The output is a matrix of size num_points x 3, with the format:
[[x1, y1, z1],
[x2, y2, z2],
[x3, y3, z3]...]
The noise is independent Gaussian noise on the x, y, and z-coordinate.
Example usage:
>>> circle_points = generate_circle_points([1.0, 1.0, 1.0], 2.0, [1.0, 1.0, 1.0], 100, 0.05)
"""
function generate_circle_points(normal_vector::Vector{<:Real}, radius::Real, offsets::Vector{<:Real}, num_points::Integer, noise_scale::Real)
# Generate points on a 2D circle
theta = range(0, stop=2π*(num_points-1)/num_points, length=num_points)
x_circle = radius * cos.(theta)
y_circle = radius * sin.(theta)
# Normalize the normal vector
normal_vector /= norm(normal_vector)
# Calculate the axis-angle representation for rotation
# Reference: https://en.wikipedia.org/wiki/Rotation_matrix#Axis_and_angle
angle = acos(normal_vector[3]) # Angle between z-axis and normal vector
axis = cross([0.0, 0.0, 1.0], normal_vector) # Axis of rotation
axis /= norm(axis)
# Rotation matrix
c = cos(angle)
s = sin(angle)
t = 1 - c
rotation_matrix = [
t*axis[1]^2 + c t*axis[1]*axis[2] - s*axis[3] t*axis[1]*axis[3] + s*axis[2]
t*axis[1]*axis[2] + s*axis[3] t*axis[2]^2 + c t*axis[2]*axis[3] - s*axis[1]
t*axis[1]*axis[3] - s*axis[2] t*axis[2]*axis[3] + s*axis[1] t*axis[3]^2 + c
]
# Rotate points to align with the specified normal vector
rotated_points = rotation_matrix * hcat(x_circle, y_circle, zeros(num_points))'
x_circle, y_circle, z_circle = rotated_points[1, :], rotated_points[2, :], rotated_points[3, :]
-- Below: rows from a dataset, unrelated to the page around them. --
Lemma wp_trfs_d_release {A} d info lp (k : unit -> kprog A) Q m h :
  has_lower m d info lp ->
  (forall c, WP (k tt) Q (released m d info) (h ++ d_release_trace c info lp)) ->
  WP (trfs_d_release d ≫= k) Q m h.
Proof.
  intros Hlow Hk. pose proof Hlow as (Hd & Hf & Hi & _). unfold trfs_d_release. kassoc.
  eapply wp_put_reset_lower_path; [done|].
  unfold free_dentry_private_data. rewrite decide_False by by apply good_ptr_nonnull. kassoc.
  apply wp_field_get; [done|]. simpl d_fsdata. rewrite Hf. cbn [default from_option id].
  rewrite decide_False by by apply good_ptr_nonnull. kassoc. unfold gets at 1.
  cbn [wp mbind prog_mbind prog_bind fst snd]. kstep. kassoc. apply wp_heap_del.
  apply wp_field_set; [done|]. rewrite <- !app_assoc. apply Hk.
Qed.
End Mount.

(** ** The theorems *)

(** C20: a mount ends in one of three ways, whatever the lower file system and
    the allocators answer: it fails early and gives back everything; it
    succeeds, with the super block, the log at position 0, a full mask and the
    root's lower path in place, holding one reference of each of these; or, if
    and only if the kernel refuses an inode or a dentry object after the log
    file was opened, it dies of a NULL pointer with the log file open. *)
Theorem trfs_read_super_ends w env sb trdata silent m h :
  env_ok (kernel_ok w) env -> good_ptr sb -> type_name w sb = TRFS_NAME ->
  mount_end w sb (b_data (trfs_option trdata)) m h (run env (trfs_read_super sb trdata silent) m h).
Proof.
  intros Henv Hsb Ht. by_wp (kernel_ok w). by apply wp_trfs_read_super.
Qed.

(** Unmounting releases what the super block holds, and removes the log
    file from its directory: the only operation on a file. *)
Theorem trfs_put_super_ok w env sb p si pos buf m h :
  env_ok (kernel_ok w) env -> mounted w m sb p si pos buf -> good_ptr (lower_sb si) ->
  exists m' d parent dir e,
    run env (trfs_put_super sb) m h = finished tt m' (h ++ put_super_trace p si d parent dir e) /\
    s_fs_info m' !! sb = Some NULL.
Proof.
  intros Henv Hm Hl. by_wp (kernel_ok w).
  eapply wp_trfs_put_super with (w := w); [apply _|apply Hm|apply Hm|apply Hm|done|].
  intros m' d parent dir e Hnull _ _. by exists m', d, parent, dir, e.
Qed.

(** ** A concrete mount *)

Definition demo_objects (root : ptr) (c : kfun) : Z :=
  match c with
  | kzalloc _ => 800 | kmalloc _ => 1 | getname_kernel _ => 70 | filp_open _ _ _ => 71
  | iget5_locked _ _ _ => 900 | d_make_root _ => root | kmem_cache_zalloc _ => 960
  | _ => 0
  end.
Definition demo_trdata : trfs_data := TrfsData (Buffer 1 (lit "/l")) (Buffer 2 (lit "tfile=/log")).
Definition no_mem : kmem := KMem (-1) ∅ ∅ ∅ ∅ ∅ ∅ ∅ ∅ ∅ 0 0.

Lemma trfs_read_super_ends_witness :
  (exists m' h', run (demo_env (demo_objects 950)) (trfs_read_super demo_sb demo_trdata 0) no_mem [] =
     finished 0 m' h') /\
  (exists m' h', run (demo_env (demo_objects 0)) (trfs_read_super demo_sb demo_trdata 0) no_mem [] =
     died NullDeref m' h') /\
  mount_end demo_world demo_sb (lit "tfile=/log") no_mem []
    (run (demo_env (demo_objects 950)) (trfs_read_super demo_sb demo_trdata 0) no_mem []).
Proof.
  split; [eexists _, _; vm_compute; reflexivity|].
  split; [eexists _, _; vm_compute; reflexivity|].
  by apply (trfs_read_super_ends demo_world _ demo_sb demo_trdata 0 no_mem [] (demo_env_kernel_ok _)).
Defined.

Lemma trfs_put_super_ok_witness :
  exists m' d parent dir e,
    run (demo_env (fun _ => 0)) (trfs_put_super demo_sb) (demo_mem 0) [] =
      finished tt m' ([] ++ put_super_trace demo_info (demo_si 0) d parent dir e) /\
    s_fs_info m' !! demo_sb = Some NULL.
Proof.
  by apply (trfs_put_super_ok demo_world _ demo_sb demo_info (demo_si 0) 0
    (replicate (Z.to_nat (sizeof_tr_record + PAGE_SIZE)) 0) (demo_mem 0) [] (demo_env_kernel_ok _)
    (demo_mounted 0)).
Defined.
# Set random seed for reproducibility of 'random' noise. Can be commented out.
# Random.seed!(42)
# Add noise to the points and the constant offset
x_circle += randn(num_points) * noise_scale .+ offsets[1]
y_circle += randn(num_points) * noise_scale .+ offsets[2]
z_circle += randn(num_points) * noise_scale .+ offsets[3]
return hcat(x_circle, y_circle, z_circle)
end
let
# Example usage
normal_vector = [1, 1, 1] # Normal vector
radius_og = 1
num_points = 100
offsets = [1, -1, 0.25]
noise_scale = 0.05
points = generate_circle_points(normal_vector, radius_og, offsets, num_points, noise_scale)
# 'Default method for circle fitting, which is SVD on M_stacked
# centrum, radius, normal_vector = circlefitCGA3D(points)
centrum, normal_vector, radius = circlefitCGA3D(points)
@show radius
@show centrum
@show normal_vector
end
Very nice! Do you want to provide the pull request? In case, you are ok with adding your code I can also generate a pull request.
Feel free to add it - this is rather far back on my priority list right now, so it would have been a while before I got to it xD
An ellipse could exist in 3D too. Would be cool to add a method for that.